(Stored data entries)
(* ===== verification/Send.v ===== *)
(** The messages the connection protocol sends (internal.c): each sender checks
    its state, composes one payload and queues and flushes it with the
    transport; and the receive-window credit a channel owes its peer.

    A sender's payload is written between [PreparePacket], given its size, and
    [BundlePacket]; a return code and a count of bytes share the C result, here a
    failure or a value. *)

From S2P Require Import Prelude Codes Wire Names Buffer Fwd Algos Kdf Session Samples MsgFilter Transport.
From S2P Require Import Channels.

Section Send.
Context `{CTX} `{Crypto}.

(** A string of a message: its length and its bytes. *)
Definition wstring (s : bytes) : bytes := c32toa (blen s) ++ s.

Definition SendUnimplemented : M unit :=
  s ← get;
  send_packet (MSG_ID_SZ + LENGTH_SZ) ([MSGID_UNIMPLEMENTED] ++ c32toa (peerSeq (rx s))).

Definition SendDisconnect (reason : Z) : M unit :=
  modify (fun s => s <| disconnected := true |>);;
  send_payload (MSG_ID_SZ + UINT32_SZ + LENGTH_SZ * 2)
    ([MSGID_DISCONNECT] ++ c32toa reason ++ c32toa 0 ++ c32toa 0);;
  modify (fun s => s <| disconnectTxd := true |>);;
  wolfSSH_SendPacket.

Definition SendIgnore (data : bytes) : M unit :=
  send_packet (MSG_ID_SZ +w LENGTH_SZ +w blen data) ([MSGID_IGNORE] ++ wstring data).

(** The result and [*sent]. *)
Definition SendGlobalRequest (data : bytes) (reply : Z) : M (Z * bool) :=
  let dataSz := blen data in
  r ← code (send_payload (MSG_ID_SZ +w LENGTH_SZ +w dataSz +w BOOLEAN_SZ)
              ([MSGID_GLOBAL_REQUEST] ++ wstring data ++ [reply]));
  if truthy r then mret (r, false)
  else
    s ← get;
    let flushes := txFlushCount (tx s) in
    r ← code wolfSSH_SendPacket;
    sent ← SendPacketDelivered flushes r;
    mret (r, sent).
(** ** Closing a channel *)

Definition DoChannelEof (buf : bytes) (idx : Z) : M unit :=
  '(channelId, _) ← parse GetUint32 buf (blen buf) idx;
  channel ← ChannelFind channelId WS_CHANNEL_ID_SELF;
  match channel with
  | None => fail WS_INVALID_CHANID
  | Some channel =>
    call channelEofCb (fun cb => cb channel) (mret WS_SUCCESS);;
    st_channel channel (fun c => c <| eofRxd := true |>);;
    modify (fun s => s <| chan; lastRxId := channelId |>);;
    fail WS_EOF
  end.

(** EOF and close in answer to the peer's close. *)
Definition answer_close (channel : loc) : M Z :=
  c ← ld_channel channel;
  if negb (closeTxd c) && openConfirmed c then
    eofRet ← code (SendChannelEof (peerChannel c));
    c ← ld_channel channel;
    ret ← code (SendChannelClose (peerChannel c));
    mret (if ret =? WS_SUCCESS then eofRet else ret)
  else mret WS_SUCCESS.

Definition DoChannelClose (buf : bytes) (idx : Z) : M unit :=
  '(channelId, _) ← parse GetUint32 buf (blen buf) idx;
  channel ← ChannelFind channelId WS_CHANNEL_ID_SELF;
  match channel with
  | None => fail WS_INVALID_CHANID
  | Some channel =>
    call channelCloseCb (fun cb => cb channel) (mret WS_SUCCESS);;
    ret ← answer_close channel;
    if (ret =? WS_SUCCESS) || (ret =? WS_WANT_WRITE) then
      ChannelRemove channelId WS_CHANNEL_ID_SELF;;
      modify (fun s => s <| chan; lastRxId := channelId |>);;
      fail WS_CHANNEL_CLOSED
    else fail ret
  end.

(** ** Requests on a channel *)

Definition SetTerminalSize (widthChar' heightRows' widthPixels' heightPixels' : Z) : M unit :=
  modify (fun s => s <| term; widthChar := min widthChar' TERMINAL_DIMENSION_MAX |>
    <| term; heightRows := min heightRows' TERMINAL_DIMENSION_MAX |>
    <| term; widthPixels := min widthPixels' TERMINAL_DIMENSION_MAX |>
    <| term; heightPixels := min heightPixels' TERMINAL_DIMENSION_MAX |>).

Definition resize : M unit :=
  match termResizeCb with
  | None => mret tt
  | Some cb =>
    s ← get;
    let t := term s in
    ret ← cb (widthChar t) (heightRows t) (widthPixels t) (heightPixels t);
    guard_err (negb (ret =? WS_SUCCESS)) WS_FATAL_ERROR
  end.

Definition parse_size (buf : bytes) (begin : Z) : M ((Z * Z) * (Z * Z) * Z) :=
  let len := blen buf in
  '(w, begin) ← parse GetUint32 buf len begin;
  '(h, begin) ← parse GetUint32 buf len begin;
  '(wp, begin) ← parse GetUint32 buf len begin;
  '(hp, begin) ← parse GetUint32 buf len begin;
  mret (((w, h), (wp, hp)), begin).

(** The command of an exec or subsystem request. *)
Definition set_command (hasCommand : bool) (command' : option bytes) (c : WOLFSSH_CHANNEL) : WOLFSSH_CHANNEL :=
  if hasCommand then c <| command := command' |> else c.

(** [*rej] of a session request: granted already, the callback's, or what a
    context without one says. *)
Definition session_verdict (granted : bool) (cb : option (loc -> M Z)) (channel : loc) : M Z :=
  if granted then mret 0
  else match cb with
       | Some cb => cb channel
       | None => s ← get; mret (appChannels s)
       end.

(** The channel after the verdict, looked up again: a callback may have freed
    it. *)
Definition session_settle (channelId : Z) (hasCommand : bool) (prevType : Z) (rej : bool) : M unit :=
  found ← ChannelFind channelId WS_CHANNEL_ID_SELF;
  match found with
  | None => mret tt
  | Some channel =>
    if negb rej then
      st_channel channel (fun c => c <| sessionGranted := true |>);;
      modify (fun s => s <| clientState := CLIENT_DONE |>)
    else st_channel channel (fun c => (set_command hasCommand None c) <| sessionType := prevType |>)
  end.

(** The return code and [*rej]. *)
Definition DoChannelRequestSession (channelId : Z) (channel : loc) (sessionType' : Z)
    (cb : option (loc -> M Z)) (granted : bool) (buf : bytes) (idx : Z) : M (Z * bool) :=
  c ← ld_channel channel;
  let prevType := sessionType c in
  let hasCommand := negb (sessionType' =? WOLFSSH_SESSION_SHELL) in
  r ← attempt (if hasCommand then '(command, _) ← string_alloc buf (blen buf) idx; mret (Some command)
               else mret None);
  match r with
  | inr e => mret (e, false)
  | inl command' =>
    c ← ld_channel channel;
    if sessionGranted c then mret (WS_SUCCESS, true)
    else
      st_channel channel (fun c => (set_command hasCommand command' c) <| sessionType := sessionType' |>);;
      rej ← session_verdict granted cb channel;
      let rej := truthy rej in
      session_settle channelId hasCommand prevType rej;;
      mret (WS_SUCCESS, rej)
  end.

(** Types a client refuses from the server. *)
Definition session_request (type : bytes) : bool :=
  ChannelRequestIs type (str "shell") || ChannelRequestIs type (str "exec")
  || ChannelRequestIs type (str "subsystem") || ChannelRequestIs type (str "pty-req").

(** Types that are never answered. *)
Definition unanswered (type : bytes) : bool :=
  (ChannelRequestIs type (str "exit-status") || ChannelRequestIs type (str "exit-signal"))
  || ChannelRequestIs type (str "window-change").

(** Who decides: the side, the application's generic callback, or the built-in
    handling. The channel is looked up again after the callback. *)
Definition request_policy (channelId : Z) (channel : loc) (type buf : bytes) (begin : Z) (wantReply : bool)
    : M ((bool * bool) * option loc) :=
  if (side =? WOLFSSH_ENDPOINT_CLIENT) && session_request type then mret ((true, false), Some channel)
  else
    match channelReqAnyCb with
    | None => mret ((false, false), Some channel)
    | Some cb =>
      decision ← cb channel type (slice buf begin (blen buf - begin)) wantReply;
      channel ← ChannelFind channelId WS_CHANNEL_ID_SELF;
      mret ((decision =? WOLFSSH_REQ_REJECT, decision =? WOLFSSH_REQ_ACCEPT), channel)
    end.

### AIM OF THE EXERCISE
Would you please filter the lines above and copy every one that includes "false"?

### TASK RESULT
  if truthy r then mret (r, false)
  | inr e => mret (e, false)
  if (side =? WOLFSSH_ENDPOINT_CLIENT) && session_request type then mret ((true, false), Some channel)
    | None => mret ((false, false), Some channel)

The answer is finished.